The system runs on Python 3.12 + FastAPI, with aiosmtpd handling SMTP in development and AWS SES (via SNS webhooks) in production. PostgreSQL is the primary store; Redis is the message bus between ingestion and real-time consumers.

Application lifecycle

The FastAPI app uses a lifespan context manager to start background tasks at startup:

@asynccontextmanager
async def lifespan(app: FastAPI) -> AsyncGenerator[None, None]:
    start_expiry_task(interval_seconds=60)
    yield
    await stop_expiry_task()
    await close_redis()

The expiry worker runs every 60 seconds and soft-deletes mailboxes where expires_at <= now(). Because this is a single asyncio task, the API must run with --workers 1.

Data models

A Mailbox tracks ownership, expiry, and activation state:

class Mailbox(Base):
    __tablename__ = "mailboxes"

    id: Mapped[uuid.UUID]
    address: Mapped[str]              # e.g. mango-panda-42@uncorreotemporal.com
    expires_at: Mapped[datetime]
    owner_type: Mapped[OwnerType]     # "anonymous" | "api" | "mcp"
    owner_id: Mapped[uuid.UUID | None]
    session_token: Mapped[str | None] # for anonymous access
    is_active: Mapped[bool]

Three ownership modes exist: anonymous (session token only, no account needed), api (authenticated user with API key), and mcp (user accessing via the MCP server). The owner_type field is tagged for audit purposes — all three ultimately enforce the same quota rules.

A Message stores the complete raw email alongside parsed fields:

class Message(Base):
    __tablename__ = "messages"

    id: Mapped[uuid.UUID]
    mailbox_id: Mapped[uuid.UUID]
    from_address: Mapped[str]
    subject: Mapped[str | None]
    body_text: Mapped[str | None]
    body_html: Mapped[str | None]
    raw_email: Mapped[bytes]               # complete RFC 2822, always stored
    attachments: Mapped[list[dict] | None] # JSONB metadata only
    received_at: Mapped[datetime]
    is_read: Mapped[bool]

Attachment binary content stays in raw_email. JSONB stores only metadata — filename, content type, size, content-id. This means you can re-parse the original bytes with a different parser later without any data loss.

Shared delivery pipeline

Both SMTP and SES paths call the same function:

async def deliver_raw_email(raw: bytes, address: str) -> bool:
    async with AsyncSessionLocal() as db:
        mailbox = await find_active_mailbox(address, db)
        if not mailbox:
            return False                          # silent reject

        plan = await get_plan(mailbox, db)
        if not await check_message_quota(mailbox, plan, db):
            return False                          # quota exceeded

        parsed = parse_email(raw)
        message = Message(
            mailbox_id=mailbox.id,
            from_address=parsed.from_address,
            subject=parsed.subject,
            body_text=parsed.body_text,
            body_html=parsed.body_html,
            raw_email=raw,
            attachments=[a.to_dict() for a in parsed.attachments],
            is_read=False,
        )
        db.add(message)
        await db.commit()

        redis = await get_redis()
        await redis.publish(
            f"mailbox:{address}",
            json.dumps({"event": "new_message", "message_id": str(message.id)})
        )
        return True

After persisting the message, it publishes to mailbox:{address} on Redis. Any WebSocket client subscribed to that channel receives the event within milliseconds.

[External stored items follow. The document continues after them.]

Lemma it_mark_ok t key es :
  wf t -> elems t ≡ₚ (key, Free) :: es ->
  exists t', it_mark_allocated t key = Ret t' /\ wf t' /\ elems t' ≡ₚ (key, Allocated) :: es.
Proof.
  intros [Ha Hs] Hp. destruct (update_swap (root t) key Free Allocated es) as (n'&En&?&?&?); auto.
  exists (mkIntervalTree n'). split; [|done]. unfold it_mark_allocated, elems in *.
  destruct (root t); [by apply Permutation_nil_cons in Hp|]. by rewrite En.
Qed.

Lemma it_update_ok t key d x es :
  wf t -> elems t ≡ₚ (key, d) :: es -> d <> Free ->
  exists t', it_update t key x = Ret (state_value d, t') /\ wf t' /\
    elems t' ≡ₚ (key, Valued x) :: es.
Proof.
  intros [Ha Hs] Hp Hd.
  destruct (update_swap (root t) key d (Valued x) es) as (n'&En&?&?&?); auto; [by destruct d|].
  unfold it_update. rewrite En. by eexists.
Qed.
End spec.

Real-time delivery via WebSocket

@router.websocket("/ws/inbox/{address}")
async def websocket_inbox(websocket: WebSocket, address: str, api_key: str | None = None):
    if not await _authenticate(address, api_key):
        await websocket.close(code=status.WS_1008_POLICY_VIOLATION)
        return

    await websocket.accept()
    pubsub = redis.pubsub()
    await pubsub.subscribe(f"mailbox:{address}")

    async def _send_loop():
        async for msg in pubsub.listen():
            if msg["type"] == "message":
                await websocket.send_text(msg["data"])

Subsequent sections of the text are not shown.